The task: Once you find the line with "From S2P Require Import OdbcText." in the data that follows, repeat it and every line after it exactly, through the line with "let micros := fraction ts / 1000 in".

Stored items:
'''

(* ===== verification/OdbcDates.v ===== *)
(** * ODBC driver: numbers, dates, times and identifiers as text

    Models the conversions between the structures of ODBC and text in
    [src/tracks/p3/drivers/odbc/src/odbc_handles.cpp]: [formatDateStruct] and the
    like for parameters, [parseDateLiteral] and the like for results, and
    [parseInt64], [parseUInt32] and [parseTypeString]. *)

From S2P Require Import Prelude.
From S2P Require Import Text.
From S2P Require Import TypeExtractor.
From S2P Require Import Values.
From S2P Require Import OdbcText.

(** ** Structures *)

Record SQL_DATE_STRUCT := { year : Z; month : Z; day : Z }.

Record SQL_TIME_STRUCT := { hour : Z; minute : Z; second : Z }.

Record SQL_TIMESTAMP_STRUCT := { ts_date : SQL_DATE_STRUCT; ts_time : SQL_TIME_STRUCT; fraction : Z }.

Record SQLGUID := { Data1 : Z; Data2 : Z; Data3 : Z; Data4 : bytes }.

Definition SQLSMALLINT (z : Z) : Z := i16 z.
Definition SQLUSMALLINT (z : Z) : Z := u16 z.

(** ** To text *)

Definition formatDateStruct (date : SQL_DATE_STRUCT) : bytes := put_date (year date) (month date) (day date).

Definition formatTimeStruct (time : SQL_TIME_STRUCT) : bytes := put_time (hour time) (minute time) (second time).

Definition formatTimestampStruct (ts : SQL_TIMESTAMP_STRUCT) : bytes :=
  let micros := fraction ts / 1000 in
  formatDateStruct (ts_date ts) ++ " "%byte :: formatTimeStruct (ts_time ts) ++
  (if 0 <? micros then "."%byte :: put 6 micros else []).

(** [%0nx] of a number of [n / 2] bytes. *)
Definition be_bytes (n : nat) (z : Z) : bytes := reverse (le_bytes n z).
Definition put_hex (n : nat) (z : Z) : bytes := hex_text (be_bytes n z).

Definition formatGuidStruct (guid : SQLGUID) : bytes :=
  put_hex 4 (Data1 guid) ++ dash :: put_hex 2 (Data2 guid) ++ dash :: put_hex 2 (Data3 guid) ++ dash ::
  hex_text (take 2 (Data4 guid)) ++ dash :: hex_text (drop 2 (Data4 guid)).

Definition hex_digit_upper (n : Z) : byte := byte_of (if n <? 10 then 48 + n else 55 + n).

Definition bytesToHexString (data : bytes) : bytes :=
  data ≫= λ ch, [hex_digit_upper (Z.land (Z.shiftr (byte_val ch) 4) 15); hex_digit_upper (Z.land (byte_val ch) 15)].

(** ** Numbers *)

(** The C string that begins a text. *)
Fixpoint c_str (s : bytes) : bytes :=
  match s with
  | [] => []
  | b :: r => if bool_decide (b = Byte.x00) then [] else b :: c_str r
  end.

(** [std::strtoll] in base 10: the value, whether it was out of range, and what
    follows; [None] when there is no number. *)
Definition strtoll (s : bytes) : option (Z * bool * bytes) :=
  let s := drop_while isspace s in
  let '(negative, s) :=
    match s with
    | b :: r => if bool_decide (b = "-"%byte) then (true, r)
                else if bool_decide (b = "+"%byte) then (false, r) else (false, s)
    | [] => (false, s)
    end in
  match s with
  | b :: _ =>
      match digit_of b with
      | None => None
      | Some _ =>
          let '(v, rest) := scan_digits 0 s in
          let z := if negative : bool then - v else v in
          if z <? - 2 ^ 63 then Some (- 2 ^ 63, true, rest)
          else if 2 ^ 63 - 1 <? z then Some (2 ^ 63 - 1, true, rest)
          else Some (z, false, rest)
      end
  | [] => None
  end.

'''

Answer area:
From S2P Require Import OdbcText.

(** ** Structures *)

Record SQL_DATE_STRUCT := { year : Z; month : Z; day : Z }.

Record SQL_TIME_STRUCT := { hour : Z; minute : Z; second : Z }.

Record SQL_TIMESTAMP_STRUCT := { ts_date : SQL_DATE_STRUCT; ts_time : SQL_TIME_STRUCT; fraction : Z }.

Record SQLGUID := { Data1 : Z; Data2 : Z; Data3 : Z; Data4 : bytes }.

Definition SQLSMALLINT (z : Z) : Z := i16 z.
Definition SQLUSMALLINT (z : Z) : Z := u16 z.

(** ** To text *)

Definition formatDateStruct (date : SQL_DATE_STRUCT) : bytes := put_date (year date) (month date) (day date).

Definition formatTimeStruct (time : SQL_TIME_STRUCT) : bytes := put_time (hour time) (minute time) (second time).

Definition formatTimestampStruct (ts : SQL_TIMESTAMP_STRUCT) : bytes :=
  let micros := fraction ts / 1000 in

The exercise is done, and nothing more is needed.